*** Available data Section Begins ***

(* ===== verification/GadAppendOk.v ===== *)
(** An append to a log of the gad store: the loop over its new events and their
    publications, the move of its head, and what a successful append has done. *)
From S2P Require Import Prelude Dict JsValue JsText JsJson GadCanon GadCanonLaws GadRefs GadRefsLaws.
From S2P Require Import GadLog GadAppend GadLogLaws GadAppendLaws GadTables.
From Stdlib Require Import Sorted.
#[local] Open Scope Z_scope.

Section Appends.
Context {P : Type} {sha : Sha256} {names : Renamed} {schema : EventSchema} {schema_laws : EventSchemaLaws} {proj : LogProjections P}.
Implicit Types (g : Gad P) (k : key) (X K : list key).

(** * Writing a row *)

Lemma blob_refs_same now e refs g :
  g_heads (fold_left (add_blob_ref now e) refs g) = g.(g_heads) /\
  g_events (fold_left (add_blob_ref now e) refs g) = g.(g_events).
Proof.
  revert g. induction refs as [|[path ref] refs IH]; intros g; [done|]. cbn [fold_left].
  destruct (IH (add_blob_ref now e g (path, ref))) as [E1 E2]. by rewrite E1, E2.
Qed.

Lemma insert_spec now g e g' :
  typed_event e.(ge_event) -> insertLogEvent now g e = Ok g' ->
  exists row, mapLogEnvelope row = Ok (env_norm e) /\ g'.(g_heads) = g.(g_heads) /\
    g'.(g_events) = g.(g_events) ++ [row] /\
    existsb (violates_key row) g.(g_events) = false /\ is_undef e.(ge_event).(ev_payload) = false /\
    row_key row = (e.(ge_logId), e.(ge_head)).
Proof.
  intros Ht H. unfold insertLogEvent in H.
  destruct (json_stringify (ev_actor _)) as [actor|] eqn:Ea; [|done].
  destruct (json_stringify (ev_payload _)) as [payload|] eqn:Ep; [|done].
  destruct (existsb _ _) eqn:Hx; [done|]. apply Ok_inj in H.
  exists (event_row e actor payload). split; [by apply decode_row|].
  pose proof (blob_refs_same now e (collectStoredValueRefs (ev_payload (ge_event e)) "$")
    (mkGad g.(g_heads) (g.(g_events) ++ [event_row e actor payload]) g.(g_blobRefs) g.(g_other))) as [Hh He].
  rewrite H in Hh, He. split; [done|]. split; [done|]. split; [done|]. split; [by eapply stringify_payload|]. done.
Qed.

(** An id that the keys of the table let through is not among the head's own. *)
Lemma unique_own g k row es :
  existsb (violates_key row) g.(g_events) = false -> row_key row = k ->
  res_map mapLogEnvelope (own g k) = Ok es -> ~ In row.(er_envelope_id) (eids es).
Proof.
  intros Hx Hk Hm Hi. rewrite <- (decoded_ids _ _ Hm) in Hi. apply in_map_iff in Hi as (r & Er & [Hr Ho]%filter_In).
  apply of_log_spec in Ho. assert (Hv : violates_key row r = true).
  { unfold violates_key. rewrite Er, String.eqb_refl, orb_true_r, andb_true_r. apply orb_true_iff. left.
    apply (of_log_spec (_, _)). rewrite Ho, <- Hk. done. }
  assert (E : existsb (violates_key row) (g_events g) = true) by (apply existsb_exists; eauto). congruence.
Qed.

Lemma insert_wf X K g g' k row0 es0 L e row :
  wf_but X g -> In k X -> In k K -> head_of g k = Some row0 -> own_log g row0 es0 -> log_is g k L ->
  g'.(g_heads) = g.(g_heads) -> g'.(g_events) = g.(g_events) ++ [row] ->
  mapLogEnvelope row = Ok e -> row_key row = k ->
  chain k (base_seq row0) (base_hash row0) (es0 ++ [e]) -> ~ In (e.(ge_event).(ev_envelopeId)) (eids L) ->
  wf_but X g' /\ grows K g g' /\ own_log g' row0 (es0 ++ [e]) /\ log_is g' k (L ++ [e]).
Proof.
  intros Hwf HX HK Hh [Hm Hc] Hl Eh Ee Hdec Hk Hchain Hfresh. apply head_of_In in Hh as Hi. destruct Hi as [Hi Hk0].
  rewrite Hk0 in Hm, Hc.
  assert (Hownk : own g' k = own g k ++ [row]).
  { rewrite (own_snoc g g' k row) by done. by rewrite (proj2 (of_log_spec k row)). }
  assert (Hother : forall k', k' <> k -> own g' k' = own g k').
  { intros k' Hne. rewrite (own_snoc g g' k' row) by done. destruct (of_log k'.1 k'.2 row) eqn:E; [|by rewrite app_nil_r].
    apply of_log_spec in E. unfold row_key in Hk. congruence. }
  assert (Hm' : res_map mapLogEnvelope (own g' k) = Ok (es0 ++ [e])).
  { rewrite Hownk. apply res_map_app_ok; [done|]. simpl. by rewrite Hdec. }
  assert (Ht' : tables_ok g').
  { constructor; rewrite ?Eh; [apply Hwf| |].
    - intros r Hr. destruct (decide (rkey r = k)) as [E|Hne].
      + assert (r = row0) as -> by (pose proof (In_head_of g r (wb_forest _ _ Hwf) Hr); congruence).
        exists (es0 ++ [e]). split; by rewrite Hk0.
      + destruct (wb_own _ _ Hwf r Hr) as (es & Hmr & Hcr). exists es. split; [by rewrite Hother|done].
    - intros r. rewrite Ee, in_app_iff. simpl. intros [Hr|[<-|[]]]; [by eapply wb_orphans|].
      rewrite Hk, <- Hk0. by apply in_map. }
  assert (Hg : grows K g g').
  { constructor.
    - exists []. rewrite Eh, app_nil_r. split; [done|]. split; constructor.
    - exists [row]. split; [done|]. constructor; [by rewrite Hk|constructor].
    - intros k' _. unfold head_of, logHeadRow. by rewrite Eh. }
  destruct (log_grows K g g' k L) as (rows & new & Eo & Hnew & Hl' & _); [by eapply wf_tables_ok|apply Hwf|done|done|done|].
  rewrite Hownk in Eo. apply app_inv_head in Eo as <-. simpl in Hnew. rewrite Hdec in Hnew. apply Ok_inj in Hnew as <-.
  split; [|split; [done|split; [split; by rewrite Hk0|done]]].
  eapply (grows_wf X X K g g'); [done|done|done|..].
  - rewrite Eh. intros r es Hr HrX [Hmr Hcr]. apply (wb_points _ _ Hwf r es Hr HrX).
    assert (Hne : rkey r <> k) by (intros E; apply HrX; by rewrite E). split; [by rewrite <- Hother|done].
  - intros k' es new Hle Hle' Hdiff. destruct (decide (k' = k)) as [->|Hne]; [|by rewrite Hother in Hdiff].
    rewrite (log_is_fun _ _ _ _ Hle' Hl'). unfold eids. rewrite map_app. apply list.NoDup_app.
    split; [by apply (wb_ids _ _ Hwf k)|]. split; [|apply NoDup_singleton].
    intros x Hx ->%list_elem_of_singleton. by apply Hfresh, list_elem_of_In.
Qed.

(** * The loop of an append *)

Definition input_key (input : AppendLogEventInput) : key := (input.(in_logId), input.(in_head)).

(** The declared types of an append, and ids the cycle guard can tell apart. *)
Record typed_append (input : AppendLogEventInput) : Prop := {
  ta_key : clean_key (input_key input);
  ta_events : Forall typed_input input.(in_events);
  ta_channels : Forall (fun i => Forall (fun target => no_nul target.1) i.(la_publish)) input.(in_events)
}.

(** The channels a prepared event is published to. *)
Definition targets (event : PreparedLogEvent) : list key :=
  map (fun target => (target.1, CHANNEL_LOG_HEAD)) event.(pe_publish).

(** In the loop: [row0], [es0] and [L] are the head, its own events and its log when
    the loop started. *)
Record looped X K k row0 es0 L g0 (st : Appending (P := P)) : Prop := {
  lp_wf : wf_but (k :: X) st.(ap_gad);
  lp_head : head_of st.(ap_gad) k = Some row0;
  lp_own : own_log st.(ap_gad) row0 (es0 ++ map env_norm st.(ap_appended));
  lp_log : log_is st.(ap_gad) k (L ++ map env_norm st.(ap_appended));
  lp_seq : st.(ap_seq) = base_seq row0 + Z.of_nat (length (es0 ++ map env_norm st.(ap_appended)));
  lp_hash : st.(ap_prevHash) = end_hash (base_hash row0) (es0 ++ map env_norm st.(ap_appended));
  lp_grows : grows K g0 st.(ap_gad)
}.

(** What the loop needs of publishing: it leaves the log in the middle of the append
    alone. *)
Definition publish_ok (publish : Gad P -> AppendLogEventInput -> res (Gad P * AppendLogEventResult)) k : Prop :=
  forall g row0 input g' result,
    wf_but [k] g -> head_of g k = Some row0 ->
    In (row0.(hr_current_seq) + 1) (map er_seq (own g k)) ->
    typed_append input -> Forall (fun i => i.(la_publish) = []) input.(in_events) ->
    publish g input = Ok (g', result) ->
    wf_but [k] g' /\ grows [input_key input] g g' /\ head_of g' k = Some row0 /\ own g' k = own g k.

*** Available data Section Ends ***

Aim of the exercise: Please, from the entries above, set down exactly the lines from the one containing "g_heads (fold_left (add_blob_ref" through the one containing "intros Ht H. unfold insertLogEvent in H.", and only those.

Your solution:
  g_heads (fold_left (add_blob_ref now e) refs g) = g.(g_heads) /\
  g_events (fold_left (add_blob_ref now e) refs g) = g.(g_events).
Proof.
  revert g. induction refs as [|[path ref] refs IH]; intros g; [done|]. cbn [fold_left].
  destruct (IH (add_blob_ref now e g (path, ref))) as [E1 E2]. by rewrite E1, E2.
Qed.

Lemma insert_spec now g e g' :
  typed_event e.(ge_event) -> insertLogEvent now g e = Ok g' ->
  exists row, mapLogEnvelope row = Ok (env_norm e) /\ g'.(g_heads) = g.(g_heads) /\
    g'.(g_events) = g.(g_events) ++ [row] /\
    existsb (violates_key row) g.(g_events) = false /\ is_undef e.(ge_event).(ev_payload) = false /\
    row_key row = (e.(ge_logId), e.(ge_head)).
Proof.
  intros Ht H. unfold insertLogEvent in H.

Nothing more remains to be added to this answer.